Understand ransomware payment risks before incidents happen, says expert

Laura Gillespie of Pinsent Masons said that businesses that are not prepared for ransomware attacks risk acting in breach of financial sanctions or legislative provisions, or from otherwise being locked out from systems and data because they are not able to confidently act swiftly enough.

Gillespie was commenting after the UK government announced that seven Russian nationals it described as “cyber criminals” have been designated as sanctions targets, in action taken in coordination with US authorities. The designations have been made under standalone cyber sanctions regimes in both the UK and US.

In publicising the action, the UK government said the individuals “have been associated with the development or deployment of a range of ransomware strains which have targeted the UK and US” and that the action taken against the men, which includes freezing their assets and imposing travel bans, would be followed by further “coordinated action against international cyber crime”. It described ransomware as a “tier 1 national security threat”.

In its guidance, the OFSI warned that making ransomware payments to people or entities targeted by financial sanctions is prohibited and that breaching financial sanctions is “a serious criminal offence”, with imprisonment and fines among the possible penalties for non-compliance.  In June 2022, OFSI also gained the power to impose civil penalties up to the greater of £1million or 50% of the value of the relevant breach on a strict liability basis – that is, by virtue of the fact that a payment has been made to a sanctioned entity.

Businesses can apply to the OFSI for a licence that enables them to undertake activity that would otherwise constitute a breach of financial sanctions. However,  while the OFSI said it considers licensing applications on a case-by-case basis, it said it “ransomware payments are unlikely to be considered appropriate for an OFSI licence” and that businesses should consider seeking independent legal advice before applying. Obtaining a decision from OFSI on a license application also typically takes weeks and months, not hours and days, so even if OFSI did consider a licence appropriate in a particular set of circumstances, the timing is likely to be problematic in the context of making a ransomware payment.  

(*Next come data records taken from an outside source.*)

(** [et_dir_rd]: the directory reads a line this L2 has modified. *)
Definition on_dir_rd (curr_time set : Z) (found : option (nat * L2Entry)) (l : LQE)
    : proc call state unit :=
  _ ← modify count_coherency;
  match found with
  | None => add_event_to_LL curr_time (l <| type := et_dir_rd_nd |>) false false
  | Some (idx, e) =>
      if negb (bool_decide (cs_type e = cs_modified)) then fatal_at_top l
      else
        match type_l1l2 e with
        | cs_invalid | cs_exclusive | cs_shared =>
            _ ← modify (put set idx (e <| cs_type := cs_shared |> <| last_access_time := curr_time |>));
            add_event_to_LL curr_time l true true
        | cs_modified => ask_owner curr_time set idx e et_dir_rd cs_tr_to_s cs_exclusive l
        | cs_tr_to_m | cs_tr_to_s =>
            if bool_decide (pending e = None)
            then modify (put set idx (e <| last_access_time := curr_time |> <| pending := Some l |>))
            else fails Fatal
        | _ => fails Fatal
        end
  end.

Definition on_nack (curr_time : Z) (l : LQE) : proc call state unit :=
  _ ← modify (λ s, s <| num_nack ::= λ n, n ⊕ 1 |> <| num_bypass ::= λ n, n ⊕ 1 |>);
  l ← lift (from_pop l);
  if bool_decide (1 < from_size l)%nat then to_l1 curr_time l else emit (free_lqe l).

(** [et_e_to_s] and [et_s_to_s]: another L2 reads the line. *)
Definition on_share (curr_time set : Z) (found : option (nat * L2Entry)) (l : LQE)
    : proc call state unit :=
  _ ← modify count_coherency;
  match found with
  | Some (idx, e) =>
      match cs_type e with
      | cs_exclusive | cs_shared | cs_tr_to_m =>
          _ ← modify (put set idx (e <| last_access_time := curr_time |> <| cs_type := cs_shared |>));
          add_event_to_LL curr_time l true true
      | _ => fails Fatal
      end
  | None =>
      add_event_to_LL curr_time
        (l <| type := if bool_decide (type l = et_e_to_s) then et_e_to_s_nd else et_s_to_s_nd |>)
        false false
  end.

(** [et_invalidate] and [et_invalidate_nd]. *)
Definition on_invalidate (curr_time set : Z) (found : option (nat * L2Entry)) (l : LQE)
    : proc call state unit :=
  _ ← modify count_coherency;
  match found with
  | None => add_event_to_LL curr_time (l <| type := et_invalidate_nd |>) true false
  | Some (idx, e) =>
      match cs_type e, type_l1l2 e with
      | cs_tr_to_s, _ | cs_tr_to_e, _ | cs_tr_to_i, _ => fails Fatal
      | cs_modified, cs_modified => ask_owner curr_time set idx e et_m_to_m cs_tr_to_i cs_tr_to_i l
      | cs_modified, cs_tr_to_m | cs_modified, cs_tr_to_s =>
          if bool_decide (pending e = None)
          then modify (put set idx (e <| last_access_time := curr_time |> <| cs_type := cs_tr_to_i |>
                                      <| pending := Some l |>))
          else fails Fatal
      | _, _ =>
          e' ← req_L1_evict curr_time e (line_of set e) l true;
          _ ← modify (λ s, count_ev_coherency (destroy_line curr_time e s));
          _ ← modify (put set idx (e' <| cs_type := cs_invalid |> <| type_l1l2 := cs_invalid |>));
          add_event_to_LL curr_time l true (bool_decide (type l = et_invalidate))
      end
  end.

Andrew Sackey, also of Pinsent Masons, who specialises in corporate compliance, said: “Although UK government policy does not condone the making of ransom payments, there is no law which expressly prevents such payments where the right levels of diligence have been documented. However, as this development clearly underlines, there are a host of serious criminal and civil sanctions that may be breached if payments are undertaken without expert legal and technical advice." 

“Nobody wants to pay a ransom, but for those businesses that face the commercial necessity of having to engage with threat actors, this is an incredibly difficult and constantly evolving landscape to navigate,” he said.

The OFSI said businesses “should routinely consider whether sanctions might affect their transactions”, recommending that they assess their “own exposure and put due diligence measures in place to manage any identified or anticipated risks of breaching financial sanctions”. It said payment processors and other third parties need to have their own measures in place to address financial sanctions risk if assisting businesses that fall victim to ransomware attacks to make ransomware payments.

Gillespie said: “Managing ransomware risk is becoming more complex. Organisations that fall victim to ransomware attacks should seek specialist advise to help them manage their response to those incidents effectively – including to ensure that specialist advice is sought and comprehensive due diligence is carried out if they are contemplating payment of a ransom.”

“The OFSI guidance highlights that, beyond risks in relation to UK financial sanctions, facilitating a ransomware payment may breach the law of other jurisdictions. Businesses must therefore consider local law advice where incidents affect multiple jurisdictions and give thought to their cyber incident preparations in advance of an incident occurring, as starting this process in the heat of a ransomware incident could frustrate the timescale for payment,” she said.